Diferenças entre religião e espiritualidade

‘Religião é a crença baseada na experiência de alguém. Espiritualidade é ter a sua própria experiência.’
– Deepak Chopra 

Dizer aos outros que somos espirituais mas não religiosos costuma dar origem a caras confusas. As pessoas em geral acham que a espiritualidade é algo muito estranho e misterioso. Até têm dificuldade em distingui-la da religião mas isso é porque hoje em dia, nas sociedades modernas, as pessoas têm receio de ser manipuladas e têm muita falta de conhecimento no que toca a assuntos não-materiais.

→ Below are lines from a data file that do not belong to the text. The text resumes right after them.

Lemma raise_errors_Returns {A} (errors : list (string * string)) (validated r : A) :
  raise_errors errors validated = Returns r → errors = [] ∧ r = validated.
Proof. destruct errors; [|done]. by intros [= <-]. Qed.

(** The Docker serializer returns the submitted fields or raises. *)
Lemma docker_validate_shape (w : World) (self_pk : option string) (p validated : DockerPatch) :
  DockerServiceConnectionSerializer_validate w self_pk p = Returns validated →
  validated = p.
Proof.
  unfold DockerServiceConnectionSerializer_validate.
  by intros [_ ->]%raise_errors_Returns.
Qed.

(** A Docker submission that validates. *)
Lemma docker_validate_ok (w : World) (self_pk : option string) (data : DockerData) :
  name_taken w self_pk (docker_name data) = false →
  url (docker_fields data) ≠ "" →
  certificate_known w (tls_verification (docker_fields data)) = true →
  certificate_known w (tls_authentication (docker_fields data)) = true →
  DockerServiceConnectionSerializer_validate w self_pk (docker_patch_of data)
  = Returns (docker_patch_of data).
Proof.
  intros Hname Hurl Hv Ha. unfold DockerServiceConnectionSerializer_validate.
  cbn [docker_patch_of patch_name patch_url patch_tls_verification
       patch_tls_authentication name_errors url_errors certificate_errors].
  rewrite Hname, Hv, Ha. by rewrite bool_decide_eq_false_2.
Qed.

(** Inside [is_valid] the validator returns only a document other than the
    empty dict that the loader accepted, and returns it as it is. *)
Lemma validate_kubeconfig_in_is_valid (load : PyValue → Result unit)
    (kubeconfig validated : PyValue) :
  validate_kubeconfig load {| _validated_data := None |} kubeconfig = Returns validated →
  validated = kubeconfig ∧ kubeconfig ≠ PyDict [] ∧ load kubeconfig = Returns tt.
Proof.
  unfold validate_kubeconfig.
  destruct (py_eq_empty_dict kubeconfig) eqn:Hempty; [done|].
  destruct (load kubeconfig) as [[]|[]]; try done.
  intros [= <-]. split; [done|]. split; [|done]. by intros ->.
Qed.

(** The Kubernetes serializer returns the submitted fields or raises, and a
    kubeconfig among them was accepted by the loader. *)
Lemma kubernetes_validate_shape (load : PyValue → Result unit) (w : World)
    (self_pk : option string) (p validated : KubernetesPatch) :
  KubernetesServiceConnectionSerializer_validate load w self_pk p = Returns validated →
  validated = p
  ∧ ∀ kubeconfig, kpatch_kubeconfig p = Some kubeconfig →
                  kubeconfig ≠ PyDict [] ∧ load kubeconfig = Returns tt.
Proof.
  unfold KubernetesServiceConnectionSerializer_validate.
  destruct p as [n l [kubeconfig|]]; cbn [kpatch_kubeconfig kpatch_name kpatch_local].
  - destruct (validate_kubeconfig _ _ _) as [validated'|e] eqn:Hv; [|by destruct e].
    apply validate_kubeconfig_in_is_valid in Hv as (-> & Hne & Hloaded).
    intros [_ ->]%raise_errors_Returns. split; [done|]. by intros ? [= <-].
  - intros [_ ->]%raise_errors_Returns. by split.
Qed.

(** An empty kubeconfig among the submitted fields stops the validation
    with the assertion of [validated_data], whatever else is submitted. *)
Lemma kubernetes_validate_empty (load : PyValue → Result unit) (w : World)
    (self_pk : option string) (p : KubernetesPatch) :
  kpatch_kubeconfig p = Some (PyDict []) →
  KubernetesServiceConnectionSerializer_validate load w self_pk p = Raises AssertionError.
Proof.
  intros Hempty. unfold KubernetesServiceConnectionSerializer_validate.
  by rewrite Hempty.
Qed.

Lemma docker_apply_full (data : DockerData) (r : ServiceConnection) (d : DockerFields) :
  variant r = Docker d → docker_apply (docker_patch_of data) r = docker_new data.
Proof. intros Hr. unfold docker_apply, docker_new. rewrite Hr. by destruct data as [? ? []]. Qed.

Lemma kubernetes_apply_full (data : KubernetesData) (r : ServiceConnection)
    (kubeconfig : PyValue) :
  variant r = Kubernetes kubeconfig →
  kubernetes_apply (kubernetes_patch_of data) r = kubernetes_new data.
Proof. intros Hr. unfold kubernetes_apply, kubernetes_new. by rewrite Hr. Qed.

Lemma docker_apply_class (p : DockerPatch) (r : ServiceConnection) :
  class_of_variant (variant (docker_apply p r)) = class_of_variant (variant r).
Proof. unfold docker_apply. cbn. by destruct (variant r). Qed.

Lemma kubernetes_apply_class (p : KubernetesPatch) (r : ServiceConnection) :
  class_of_variant (variant (kubernetes_apply p r)) = class_of_variant (variant r).
Proof. unfold kubernetes_apply. cbn. by destruct (variant r). Qed.

Lemma class_of_variant_docker (r : ServiceConnection) :
  class_of_variant (variant r) = DockerServiceConnection → ∃ d, variant r = Docker d.
Proof. destruct (variant r); [eauto|done]. Qed.

Lemma class_of_variant_kubernetes (r : ServiceConnection) :
  class_of_variant (variant r) = KubernetesServiceConnection →
  ∃ kubeconfig, variant r = Kubernetes kubeconfig.
Proof. destruct (variant r); [done|eauto]. Qed.

(** ** Validation of a kubeconfig *)

Section KubeconfigValidation.

Variable verbose_name_of : ModelClass → string.
Variable verbose_name_plural_of : ModelClass → string.
Variable load_kube_config_from_dict : PyValue → Result unit.
Variable connection_state : Instance → HealthState.
Variable all_subclasses : string → list PyClass.
Variable page_of : list string → list string → list Instance → list Instance.
Variable paginated_response : list PyValue → PyValue.

Local Abbreviation api :=
  (handle verbose_name_of verbose_name_plural_of
          load_kube_config_from_dict connection_state all_subclasses
          page_of paginated_response).

(** C1: the code does not accept an empty kubeconfig for a local
    connection. The validator reads [self.validated_data], and it runs
    inside [is_valid], before that attribute is set: for the empty dict it
    raises the assertion error of the property, with a true [local] as well
    as with a false one. Creating a connection with an empty kubeconfig, and
    updating a Kubernetes record to one, ends in that error instead of a
    success or a validation error; nothing is persisted. *)
Theorem empty_kubeconfig_raises_assertion_error (w : World) (key : string)
    (data : KubernetesData) :
  kubernetes_kubeconfig data = PyDict [] →
  validate_kubeconfig load_kube_config_from_dict {| _validated_data := None |}
    (kubernetes_kubeconfig data) = Raises AssertionError
  ∧ api (KubernetesCreate key data) w = (Raises AssertionError, w)
  ∧ (∀ r kubeconfig,
       connections w !! key = Some r → variant r = Kubernetes kubeconfig →
       api (KubernetesUpdate key data) w = (Raises AssertionError, w)
       ∧ api (KubernetesPartialUpdate key
                {| kpatch_name := None; kpatch_local := None;
                   kpatch_kubeconfig := Some (kubernetes_kubeconfig data) |}) w
         = (Raises AssertionError, w)).
Proof.
  intros Hempty. rewrite Hempty. split; [reflexivity|]. split.
  - cbn [handle]. unfold create.
    rewrite kubernetes_validate_empty; [done|]. cbn. by rewrite Hempty.
  - intros r kubeconfig Hr Hvariant. cbn [handle]. unfold update.
    rewrite get_object_objects_all, Hr, Hvariant.
    rewrite bool_decide_eq_true_2 by (by right).
    rewrite !kubernetes_validate_empty; [done|done|]. cbn. by rewrite Hempty.
Qed.

(** C2, as amended: for a kubeconfig other than the empty dict, a
    [ConfigException] of the loader is caught and raised again as the
    validation error "Invalid kubeconfig", so the validator never raises
    [ConfigException]; a document the loader accepts is returned unchanged;
    an exception of any other class raised by the loader is not caught and
    leaves the validator as it is. *)
Theorem config_exception_becomes_validation_error (self : Serializer)
    (kubeconfig : PyValue) :
  py_eq_empty_dict kubeconfig = false →
  (load_kube_config_from_dict kubeconfig = Raises ConfigException →
   validate_kubeconfig load_kube_config_from_dict self kubeconfig
   = Raises (ValidationError invalid_kubeconfig_message))
  ∧ validate_kubeconfig load_kube_config_from_dict self kubeconfig ≠ Raises ConfigException
  ∧ (load_kube_config_from_dict kubeconfig = Returns tt →
     validate_kubeconfig load_kube_config_from_dict self kubeconfig = Returns kubeconfig)
  ∧ (∀ e, e ≠ ConfigException →
     load_kube_config_from_dict kubeconfig = Raises e →
     validate_kubeconfig load_kube_config_from_dict self kubeconfig = Raises e).
Proof.
  intros Hne. unfold validate_kubeconfig.
  rewrite Hne.
  destruct (load_kube_config_from_dict kubeconfig) as [[]|e]; [|destruct e];
    repeat split; intros; simplify_eq; try done.
Qed.

End KubeconfigValidation.

(** The loader of the sample fails on a number with an exception that is not
    its [ConfigException]; the validator lets it through. *)
Lemma loader_type_error_propagates :
  py_eq_empty_dict (PyInt 5) = false
  ∧ Sample.load_kube_config (PyInt 5) = Raises (OtherException "TypeError")
  ∧ validate_kubeconfig Sample.load_kube_config {| _validated_data := None |} (PyInt 5)
    = Raises (OtherException "TypeError")
  ∧ validate_kubeconfig Sample.load_kube_config {| _validated_data := None |} (PyInt 5)
    ≠ Raises (ValidationError invalid_kubeconfig_message).
Proof.
  split; [reflexivity|]. split; [reflexivity|]. split; [reflexivity|].
  intros H. discriminate H.
Qed.

Lemma empty_kubeconfig_raises_assertion_error_witness :
  kubernetes_kubeconfig Sample.local_cluster = PyDict []
  ∧ kubernetes_local Sample.local_cluster = true
  ∧ Sample.handle (KubernetesCreate "k" Sample.local_cluster) Sample.empty_world
    = (Raises AssertionError, Sample.empty_world).
Proof.
  split; [reflexivity|]. split; [reflexivity|].
  apply (empty_kubeconfig_raises_assertion_error
           Sample.verbose_name Sample.verbose_name_plural Sample.load_kube_config
           (probe_health Sample.probe_backend)
           (reflection_all_subclasses Sample.classes)
           Sample.page_of Sample.paginated_response
           Sample.empty_world "k" Sample.local_cluster).
  reflexivity.
Defined.

Lemma config_exception_becomes_validation_error_witness :
  validate_kubeconfig Sample.load_kube_config {| _validated_data := None |}
    (PyDict [("clusters", PyList [])])
  = Raises (ValidationError invalid_kubeconfig_message).
Proof.
  destruct (config_exception_becomes_validation_error Sample.load_kube_config
              {| _validated_data := None |} (PyDict [("clusters", PyList [])]) eq_refl)
    as (Hcaught & _).
  apply Hcaught. reflexivity.
Defined.

(** ** Retrieval and the state of a connection *)

(** C6: the state view answers a key that resolves with a dict of the shape
    healthy (a boolean) and version (a string), the fields of the state
    serializer, and a key that does not resolve with not found; it leaves
    the repository as it was. *)
Theorem state_shape_or_not_found (connection_state : Instance → HealthState)
    (w : World) (key : string) :
  match connections w !! key with
  | Some r =>
      ∃ (h : bool) (v : string),
        state connection_state key w
        = (Returns (PyDict [("healthy", PyBool h); ("version", PyStr v)]), w)
        ∧ fst <$> [("healthy", PyBool h); ("version", PyStr v)]
          = ServiceConnectionStateSerializer_fields
  | None => state connection_state key w = (Raises Http404, w)
  end.
Proof.
  unfold state, reading, ServiceConnectionViewSet_queryset.
  rewrite get_object_select_subclasses.
  destruct (connections w !! key) as [r|]; [|done].
  cbn. unfold asdict. eauto.
Qed.

(** C3: for a connection that exists, whatever the backend does, the state
    view returns a health state and does not raise; when the probe fails, by
    a refused connection, a timeout, an authentication failure or a protocol
    error, the state is unhealthy with an empty version. *)
Theorem state_never_raises (probe_backend : ServiceConnection → ProbeOutcome)
    (w : World) (key : string) (r : ServiceConnection) :
  connections w !! key = Some r →
  ∃ s : HealthState,
    state (probe_health probe_backend) key w = (Returns (asdict s), w)
    ∧ (∀ failure, probe_backend r = Unreachable failure →
       s = {| healthy := false; version := "" |})
    ∧ (∀ v, probe_backend r = Reachable v → s = {| healthy := true; version := v |}).
Proof.
  intros Hr. unfold state, reading, ServiceConnectionViewSet_queryset.
  rewrite get_object_select_subclasses, Hr. cbn.
  eexists. split; [reflexivity|].
  unfold probe_health. cbn.
  split; intros x Hx; by rewrite Hx.
Qed.

Section Retrieval.
(** * MelaScalp triage engine: a shallow embedding of [triage_engine.py]

    The rule-based classifier of [MelaScalpTriageEngine] is embedded
    function by function.  Python [str] values are [string]s of ASCII
    characters, Python [int]s are [Z], the class-level fact sets are
    [gset string], the token collections of a [TriageInput] are lists (as in
    the dataclass), and the one floating-point computation of the engine
    ([_calculate_confidence]) is kept on IEEE 754 binary64 numbers. *)

From Stdlib Require Import ZArith QArith Lqa Floats Uint63 Ascii String.
From stdpp Require Import base option list sets gmap strings.

Local Open Scope string_scope.
Local Open Scope Z_scope.

(** ** Enumerations and records *)

(** [class ConditionLabel(str, Enum)] *)
Inductive ConditionLabel : Set :=
  | SEBORRHEIC_DERMATITIS
  | FOLLICULITIS
  | PSORIASIS
  | SCALP_ACNE
  | TENSION_DAMAGE
  | PRODUCT_BUILDUP
  | DRY_SCALP
  | CONTACT_DERMATITIS
  | UNCLEAR.

(** The [.value] of a member of [ConditionLabel]. *)
Definition ConditionLabel_value (l : ConditionLabel) : string :=
  match l with
  | SEBORRHEIC_DERMATITIS => "seborrheic_dermatitis"
  | FOLLICULITIS => "folliculitis"
  | PSORIASIS => "psoriasis"
  | SCALP_ACNE => "scalp_acne"
  | TENSION_DAMAGE => "tension_damage"
  | PRODUCT_BUILDUP => "product_buildup"
  | DRY_SCALP => "dry_scalp"
  | CONTACT_DERMATITIS => "contact_dermatitis"
  | UNCLEAR => "unclear"
  end.

(** [class ConfidenceLevel(str, Enum)] *)
Inductive ConfidenceLevel : Set := LOW | MODERATE | HIGH.

Definition ConfidenceLevel_value (c : ConfidenceLevel) : string :=
  match c with
  | LOW => "low"
  | MODERATE => "moderate"
  | HIGH => "high"
  end.

(** [@dataclass class TriageInput] *)
Record TriageInput : Set := {
  symptoms : list string;
  style_type : string;
  wash_frequency : string;
  product_use : list string;
  known_issues : list string;
  image_uploaded : bool
}.

(** [@dataclass class TriageResult]; the dictionary built by
    [_format_output] has exactly these six keys and is modelled by the same
    record. *)
Record TriageResult : Set := {
  condition_label : string;
  care_plan_id : string;
  referral_required : bool;
  confidence_level : string;
  reasoning : string;
  severity_score : Z
}.

(** The [input_data: Dict] handed to [classify], for well-typed requests:
    every key is optional ([None] is an absent key), sequences hold strings. *)
Record InputDict : Set := {
  get_symptoms : option (list string);
  get_style_type : option string;
  get_wash_frequency : option string;
  get_product_use : option (list string);
  get_known_issues : option (list string);
  get_image_uploaded : option bool
}.

(** ** Class-level tables of [MelaScalpTriageEngine] *)

Definition CARE_PLANS (l : ConditionLabel) : string :=
  match l with
  | SEBORRHEIC_DERMATITIS => "CP-001"
  | FOLLICULITIS => "CP-002"
  | PSORIASIS => "CP-003"
  | SCALP_ACNE => "CP-004"
  | TENSION_DAMAGE => "CP-005"
  | PRODUCT_BUILDUP => "CP-006"
  | DRY_SCALP => "CP-006"
  | CONTACT_DERMATITIS => "CP-007"
  | UNCLEAR => "CP-999"
  end.

Definition PROTECTIVE_STYLES : gset string :=
  {[ "braids"; "cornrows"; "weave"; "extensions"; "locs";
     "twists"; "faux_locs"; "crochet"; "tight_ponytail" ]}.

Definition LOW_WASH_FREQUENCIES : gset string :=
  {[ "biweekly"; "monthly"; "less_than_monthly" ]}.

Definition HEAVY_PRODUCTS : gset string :=
  {[ "edge_control"; "pomade"; "grease"; "gel"; "wax" ]}.

(** ** Python primitives used by the engine *)

(** [s.lower()] on ASCII text. *)
Definition lower_char (c : ascii) : ascii :=
  let n := nat_of_ascii c in
  if ((65 <=? n) && (n <=? 90))%nat then ascii_of_nat (n + 32) else c.

Fixpoint str_lower (s : string) : string :=
  match s with
  | EmptyString => EmptyString
  | String c t => String (lower_char c) (str_lower t)
  end.

(** The ASCII characters [str.strip()] removes: tab, line feed, vertical
    tab, form feed, carriage return, the four separators 0x1c-0x1f, space. *)
Definition is_space (c : ascii) : bool :=
  let n := nat_of_ascii c in
  (((9 <=? n) && (n <=? 13)) || ((28 <=? n) && (n <=? 32)))%nat.

Fixpoint lstrip_chars (l : list ascii) : list ascii :=
  match l with
  | [] => []
  | c :: t => if is_space c then lstrip_chars t else l
  end.

(** [s.strip()] *)
Definition str_strip (s : string) : string :=
  string_of_list_ascii
    (rev (lstrip_chars (rev (lstrip_chars (list_ascii_of_string s))))).

(** [needle in haystack] on two strings (substring test). *)
Fixpoint str_contains (needle haystack : string) : bool :=
  String.prefix needle haystack ||
  match haystack with
  | EmptyString => false
  | String _ t => str_contains needle t
  end.

(** [any(s in collection for s in tokens)] *)
Definition any_in (tokens collection : list string) : bool :=
  existsb (λ s, bool_decide (s ∈ collection)) tokens.

(** [len(l)] *)
Definition len {A : Type} (l : list A) : Z := Z.of_nat (length l).

(** [bool(set(items) & fact_set)] *)
Definition intersects (items : list string) (fact_set : gset string) : bool :=
  bool_decide ((list_to_set items : gset string) ∩ fact_set ≠ ∅).

(** ** [_calculate_confidence] *)

(** Conversion of a (small, non-negative) Python [int] to [float]. *)
Definition to_float (n : Z) : float := PrimFloat.of_uint63 (Uint63.of_Z n).

Definition _calculate_confidence (score max_score : Z) : string :=
  let percentage :=
    PrimFloat.mul (PrimFloat.div (to_float score) (to_float max_score))
                  (to_float 100) in
  if PrimFloat.leb (to_float 70) percentage then ConfidenceLevel_value HIGH
  else if PrimFloat.leb (to_float 40) percentage then ConfidenceLevel_value MODERATE
  else ConfidenceLevel_value LOW.

(** ** [_parse_input] *)

Definition normalize (s : string) : string := str_strip (str_lower s).

Definition _parse_input (data : InputDict) : TriageInput :=
  {| symptoms := map normalize (default [] (get_symptoms data));
     style_type := normalize (default EmptyString (get_style_type data));
     wash_frequency := normalize (default EmptyString (get_wash_frequency data));
     product_use := map normalize (default [] (get_product_use data));
     known_issues := map normalize (default [] (get_known_issues data));
     image_uploaded := default false (get_image_uploaded data) |}.

(** ** Condition-specific rules

    Every [_check_*] method first accumulates its local variable [score]
    and then compares it with a threshold.  The accumulation is the
    function [*_score] below, written with the source's sequence of
    conditional increments; the indicator variables keep their names. *)

(** [if cond: score += weight] *)
Definition bump (cond : bool) (weight score : Z) : Z :=
  if cond then score + weight else score.

(** *** PRIORITY 1: folliculitis *)

Definition folliculitis_has_bumps (data : TriageInput) : bool :=
  any_in ["bumps"; "pustules"; "pimples"; "small_bumps"; "infected_bumps"]
         (symptoms data).

Definition folliculitis_has_pain (data : TriageInput) : bool :=
  any_in ["pain"; "painful"; "tenderness"; "tender"; "sore"; "soreness"]
         (symptoms data).

Definition has_protective_style (data : TriageInput) : bool :=
  bool_decide (style_type data ∈ PROTECTIVE_STYLES).

Definition folliculitis_has_inflammation (data : TriageInput) : bool :=
  any_in ["redness"; "swelling"; "hot"; "warm"; "inflamed"] (symptoms data).

Definition folliculitis_score (data : TriageInput) : Z :=
  let score := 0 in
  let score := bump (folliculitis_has_bumps data) 3 score in
  let score := bump (folliculitis_has_pain data) 3 score in
  let score := bump (has_protective_style data) 2 score in
  let score := bump (folliculitis_has_inflammation data) 2 score in
  score.

Definition _check_folliculitis (data : TriageInput) : option TriageResult :=
  let score := folliculitis_score data in
  if 5 <=? score then
    let confidence := _calculate_confidence score 10 in
    let reasoning :=
      "Bumps and pain with " +:+ style_type data +:+
      " styling suggest folliculitis. " +:+
      "This requires professional evaluation to prevent scarring." in
    Some {| condition_label := ConditionLabel_value FOLLICULITIS;
            care_plan_id := CARE_PLANS FOLLICULITIS;
            referral_required := true;
            confidence_level := confidence;
            reasoning := reasoning;
            severity_score := 8 |}
  else None.

(** *** PRIORITY 2: psoriasis *)

Definition psoriasis_has_scales (data : TriageInput) : bool :=
  any_in ["scales"; "scaling"; "thick_scales"; "silvery_scales";
          "scale_patches"; "plaques"] (symptoms data).

Definition psoriasis_has_dryness (data : TriageInput) : bool :=
  any_in ["dryness"; "dry"; "very_dry"; "cracking"] (symptoms data).

Definition known_psoriasis (data : TriageInput) : bool :=
  bool_decide ("psoriasis" ∈ known_issues data).

Definition psoriasis_has_itching (data : TriageInput) : bool :=
  any_in ["itching"; "itchy"; "irritation"] (symptoms data).

Definition psoriasis_score (data : TriageInput) : Z :=
  let score := 0 in
  let score := bump (known_psoriasis data) 5 score in
  let score := bump (psoriasis_has_scales data) 4 score in
  let score := bump (psoriasis_has_dryness data) 2 score in
  let score := bump (psoriasis_has_itching data) 1 score in
  score.

Definition _check_psoriasis (data : TriageInput) : option TriageResult :=
  let score := psoriasis_score data in
  if 5 <=? score then
    let confidence := _calculate_confidence score 12 in
    let reasoning :=
      if known_psoriasis data then
        "Known psoriasis history with matching symptoms requires dermatologist management."
      else
        "Thick scaling and dryness patterns suggest psoriasis. Professional diagnosis recommended." in
    Some {| condition_label := ConditionLabel_value PSORIASIS;
            care_plan_id := CARE_PLANS PSORIASIS;
            referral_required := true;
            confidence_level := confidence;
            reasoning := reasoning;
            severity_score := 7 |}
  else None.

(** *** PRIORITY 3: tension damage *)

Definition tension_has_tenderness (data : TriageInput) : bool :=
  any_in ["tenderness"; "tender"; "sore"; "soreness"; "pain"; "painful"]
         (symptoms data).

Definition tension_has_hair_loss (data : TriageInput) : bool :=
  any_in ["hair_loss"; "thinning"; "bald_spots"; "edges_thinning"; "breakage"]
         (symptoms data).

A verdade neste tema é que a espiritualidade é talvez a coisa mais natural que existe, é simplesmente a nossa consciência ao reconhecer que somos mais do que apenas um corpo físico, que somos uma alma com potencial infinito.

Para simplificar esta explicação, aqui fica uma lista de tópicos que ajudam a distinguir as diferenças entre religião e espiritualidade.

1. A espiritualidade não tem regras.

Por oposição a seguir uma ideologia específica ou um conjunto de regras, a espiritualidade segue o coração, encoraja a ouvir a intuição e faz o que é correcto para si mesmo e para quem está em redor. Dá liberdade para sermos o melhor que pudermos ser e ser uma boa pessoa sem promessa de recompensa ou castigo. A recompensa é simplesmente a felicidade interior.

2. Espiritualidade baseia-se apenas no Amor e não no medo.

A religião está pontilhada de medo. Medo das consequências das nossas acções, medo do que poderá acontecer depois da morte se não vivermos a vida em concordância. Bem, na espiritualidade há apenas Amor, e o encorajamento para focarmos toda a nossa energia naquilo que é bom, e que as nossas acções tenham por base apenas o Amor.

Este é o ponto chave, já que qualquer escolha baseada no medo não será boa para a alma. Ao contrário, decisões tomadas em Amor reforçam o poder pessoal, tornam-nos mais corajosos e alimentam a alma. Mostram como enfrentar situações apesar de ter medo, como seguir em frente com aquilo em que acreditamos sejam quais forem as consequências que daí possam advir.

3. A religião diz a verdade – a espiritualidade deixa-nos descobri-la.

Por oposição a dizer preto no branco como foi criado o universo é porque estamos aqui, a espiritualidade deixa-nos descobrir todas as perguntas e respostas. Isso incentiva-nos a encontrar a nossa própria verdade em todas as coisas e não ter limites quando à profundidade da compreensão de tudo o que nos rodeia.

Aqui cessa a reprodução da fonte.